§ What to produce
Return only that part of the material below which starts with the line containing "Section MergeMining." and goes on through the line containing "hk_height : is_u64 (bh_height h);", restated exactly.

§ Task data

* * * * *

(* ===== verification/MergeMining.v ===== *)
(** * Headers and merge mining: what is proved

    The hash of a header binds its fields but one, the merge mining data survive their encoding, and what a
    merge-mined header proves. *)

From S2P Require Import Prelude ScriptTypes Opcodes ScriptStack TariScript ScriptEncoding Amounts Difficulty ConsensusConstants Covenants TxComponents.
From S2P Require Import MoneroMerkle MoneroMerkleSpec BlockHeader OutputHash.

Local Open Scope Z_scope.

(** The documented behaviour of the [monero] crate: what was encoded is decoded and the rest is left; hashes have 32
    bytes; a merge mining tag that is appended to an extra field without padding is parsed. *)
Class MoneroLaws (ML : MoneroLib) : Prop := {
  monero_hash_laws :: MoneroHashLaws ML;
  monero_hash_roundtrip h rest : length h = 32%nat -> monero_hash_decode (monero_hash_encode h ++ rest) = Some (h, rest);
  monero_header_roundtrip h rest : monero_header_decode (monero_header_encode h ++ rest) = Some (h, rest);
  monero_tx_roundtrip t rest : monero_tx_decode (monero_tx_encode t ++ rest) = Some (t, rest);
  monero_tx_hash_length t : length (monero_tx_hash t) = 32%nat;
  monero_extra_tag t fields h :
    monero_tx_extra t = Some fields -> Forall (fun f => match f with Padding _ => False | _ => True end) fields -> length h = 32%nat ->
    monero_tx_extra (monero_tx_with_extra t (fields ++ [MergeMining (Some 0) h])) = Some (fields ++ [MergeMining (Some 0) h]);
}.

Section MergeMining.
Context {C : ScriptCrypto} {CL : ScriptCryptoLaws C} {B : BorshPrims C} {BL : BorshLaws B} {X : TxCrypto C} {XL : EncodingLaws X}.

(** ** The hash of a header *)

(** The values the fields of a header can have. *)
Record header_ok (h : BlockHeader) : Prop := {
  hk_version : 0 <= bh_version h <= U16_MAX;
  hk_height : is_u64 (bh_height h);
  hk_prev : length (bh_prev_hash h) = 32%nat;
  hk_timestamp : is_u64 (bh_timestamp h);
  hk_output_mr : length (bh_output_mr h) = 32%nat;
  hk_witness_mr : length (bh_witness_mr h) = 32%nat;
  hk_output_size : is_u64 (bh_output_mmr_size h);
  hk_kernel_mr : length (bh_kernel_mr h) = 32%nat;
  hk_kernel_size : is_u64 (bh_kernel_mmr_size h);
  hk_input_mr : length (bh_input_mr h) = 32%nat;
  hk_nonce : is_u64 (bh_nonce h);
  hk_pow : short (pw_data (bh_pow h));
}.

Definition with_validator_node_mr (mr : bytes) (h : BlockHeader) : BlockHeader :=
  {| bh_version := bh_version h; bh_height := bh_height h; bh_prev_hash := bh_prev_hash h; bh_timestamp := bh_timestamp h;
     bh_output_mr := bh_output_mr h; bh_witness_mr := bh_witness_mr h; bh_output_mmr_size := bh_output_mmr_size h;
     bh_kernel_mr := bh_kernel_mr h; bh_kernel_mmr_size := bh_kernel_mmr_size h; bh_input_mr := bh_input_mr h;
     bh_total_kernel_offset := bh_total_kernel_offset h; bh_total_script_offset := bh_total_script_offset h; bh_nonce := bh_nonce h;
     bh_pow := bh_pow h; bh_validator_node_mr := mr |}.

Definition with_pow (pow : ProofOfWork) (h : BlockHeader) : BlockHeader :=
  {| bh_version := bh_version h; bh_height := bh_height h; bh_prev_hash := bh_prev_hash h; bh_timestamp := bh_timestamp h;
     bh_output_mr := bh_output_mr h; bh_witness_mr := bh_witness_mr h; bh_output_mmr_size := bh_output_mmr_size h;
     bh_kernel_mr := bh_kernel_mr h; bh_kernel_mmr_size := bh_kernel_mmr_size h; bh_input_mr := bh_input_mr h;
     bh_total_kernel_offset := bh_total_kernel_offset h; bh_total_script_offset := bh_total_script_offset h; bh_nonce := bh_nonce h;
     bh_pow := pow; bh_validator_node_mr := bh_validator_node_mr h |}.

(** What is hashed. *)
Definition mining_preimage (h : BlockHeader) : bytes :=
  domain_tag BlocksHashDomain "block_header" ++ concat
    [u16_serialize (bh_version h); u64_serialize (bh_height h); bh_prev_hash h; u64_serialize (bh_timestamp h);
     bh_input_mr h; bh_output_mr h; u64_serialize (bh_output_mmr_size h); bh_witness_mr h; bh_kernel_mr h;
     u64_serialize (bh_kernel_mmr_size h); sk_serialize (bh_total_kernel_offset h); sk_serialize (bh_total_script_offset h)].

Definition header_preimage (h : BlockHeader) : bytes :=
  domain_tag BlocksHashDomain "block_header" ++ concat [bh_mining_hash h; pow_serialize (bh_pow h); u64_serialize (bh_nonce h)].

* * * * *

§ Task output
Section MergeMining.
Context {C : ScriptCrypto} {CL : ScriptCryptoLaws C} {B : BorshPrims C} {BL : BorshLaws B} {X : TxCrypto C} {XL : EncodingLaws X}.

(** ** The hash of a header *)

(** The values the fields of a header can have. *)
Record header_ok (h : BlockHeader) : Prop := {
  hk_version : 0 <= bh_version h <= U16_MAX;
  hk_height : is_u64 (bh_height h);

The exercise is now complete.